I have a .NET Core service running on Azure Kubernetes Service and a Linux Docker image. It needs to connect to an on-premise database with Integrated Security. One of the service accounts in my on-premise AD has access to this database.

My question is - is it possible to run a pod under a specific service account so the service can connect to the database? (Other approach I took was to impersonate the call with WindowsIdentity.RunImpersonated, however that requires the DLL "advapi32.dll" and I couldn't find a way to deploy it to the Linux container and make it run.)

-- user11081980
.net-core
azure-aks
docker
kubernetes

1 Answer

5/20/2020

A pod can run with the permissions of an Azure Active Directory service account if you install and implement AAD Pod Identity components in your cluster.

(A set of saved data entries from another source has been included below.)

(* ===== verification/Tx.v ===== *)
(** * Transactions

    What log.c and bio.c together promise to fs.c inside [begin_op]/[end_op]: blocks
    are read into buffers, changed, logged and released, and the changes reach the
    disk together.  [BlockStore] is that interface; the log implements it. *)

From S2P Require Import Prelude Params Bytes Bio BioSpec Log LogSpec.

(** ** The interface *)

(** The operations fs.c uses on blocks.  [st_rep s held dirty logged v]: the buffers
    in [held] are locked for the given blocks; those of the blocks in [dirty] have been
    changed and not logged; the transaction has logged the blocks in [logged]; block
    [k] contains [v k].  [st_blocks] is the size of the disk and [st_home k] says that
    block [k] may be logged. *)
Class BlockStore (S : Type) := {
  st_bread : Z → Z → M S nat;
  st_data : nat → M S block;
  st_store : nat → block → M S unit;
  st_log_write : nat → M S unit;
  st_brelse : nat → M S unit;
  st_rep : S → gmap nat Z → gset Z → gset Z → (Z → block) → Prop;
  st_blocks : Z;
  st_home : Z → Prop;
  st_cap : nat;
  st_bread_ok s held dirty lg v n :
    st_rep s held dirty lg v → 0 ≤ n < st_blocks → (∀ i, held !! i ≠ Some n) →
    (size held + size lg < nbuf)%nat →
    ∃ x s', st_bread 1 n s = Ok (x, s') ∧ held !! x = None ∧ st_rep s' (<[x := n]> held) dirty lg v;
  st_data_ok s held dirty lg v x n :
    st_rep s held dirty lg v → held !! x = Some n → st_data x s = Ok (v n, s);
  st_store_ok s held dirty lg v x n d :
    st_rep s held dirty lg v → held !! x = Some n →
    ∃ s', st_store x d s = Ok (tt, s') ∧
      st_rep s' held ({[n]} ∪ dirty) lg (λ k, if decide (k = n) then d else v k);
  st_log_write_ok s held dirty lg v x n :
    st_rep s held dirty lg v → held !! x = Some n → st_home n → (size lg < st_cap)%nat →
    ∃ s', st_log_write x s = Ok (tt, s') ∧ st_rep s' held (dirty ∖ {[n]}) ({[n]} ∪ lg) v;
  st_brelse_ok s held dirty lg v x n :
    st_rep s held dirty lg v → held !! x = Some n → n ∉ dirty →
    ∃ s', st_brelse x s = Ok (tt, s') ∧ st_rep s' (delete x held) dirty lg v;
  st_home_blocks n : st_home n → 0 ≤ n < st_blocks;
}.

(** ** The log implements it *)

Record trep (s : lstate) (held : gmap nat Z) (dirty : gset Z) : Prop := {
  tr_geom : log_geom s;
  tr_len : length (ls_block s) = Z.to_nat LOGSIZE;
  tr_size : 0 < ls_size s ≤ LOGSIZE;
  tr_n : 0 ≤ ls_n s < ls_size s;
  tr_ok : lh_ok s 0 (lh_len s);
  tr_rep : ∃ l, brep (ls_bio s) l held (lh_set s);
  tr_sync i : 0 ≤ i → i ∉ lh_set s → i ∉ dirty → view (ls_bio s) i = dblk (bs_disk (ls_bio s)) i;
  tr_head : head_n (dblk (bs_disk (ls_bio s)) (ls_start s)) = 0;
  tr_hlen : length (dblk (bs_disk (ls_bio s)) (ls_start s)) = Z.to_nat BSIZE;
}.

Lemma trep_log_inv s : trep s ∅ ∅ ↔ log_inv s.
Proof.
  split.
  - intros [T1 T2 T3 T4 T5 T6 T7 T8 T9]. split; try done. split; [done|].
    intros i Hi Hn. by apply T7; [done|done|apply not_elem_of_empty].
  - intros [I1 I2 I3 I4 I5 [I6 I7] I8 I9]. split; try done. intros i Hi Hn _. by apply I7.
Qed.

(** Changing the cache only. *)
Lemma trep_bio s b held held' dirty dirty' :
  trep s held dirty → bs_disk b = bs_disk (ls_bio s) → (∃ l, brep b l held' (lh_set s)) →
  (∀ i, 0 ≤ i → i ∉ lh_set s → i ∉ dirty' → view b i = dblk (bs_disk b) i) →
  trep (set_bio b s) held' dirty'.
Proof.
  intros [T1 T2 T3 T4 T5 T6 T7 T8 T9] D R Hsync.
  split; cbn [ls_bio ls_block ls_size ls_n ls_start set_bio]; rw ?D; try done.
  - apply log_geom_upd; [done|by rw D].
  - destruct T5 as [L1 L2 L3 L4]. split; try done. intros j Hj. rw /in_disk /= D. by apply L2.
  - intros i Hi Hn Hd. rw Hsync // D //.
Qed.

You'll need to set up an AzureIdentity and an AzureIdentityBinding resource in your cluster then add a label to the pod(s) that will use permissions associated with the service account.

Please note that this approach relies on the managed identity or service principal associated with your cluster having the role "Managed Identity Operator" granted against the service account used to access SQL Server (service account must exist in Azure Active Directory).

I suspect you may have a requirement for the pods to take on the identity of a "group managed service account" which exists in your local AD only. I don't think this is supported in Linux containers (Recently, Windows nodes support GMSAs as a GA feature).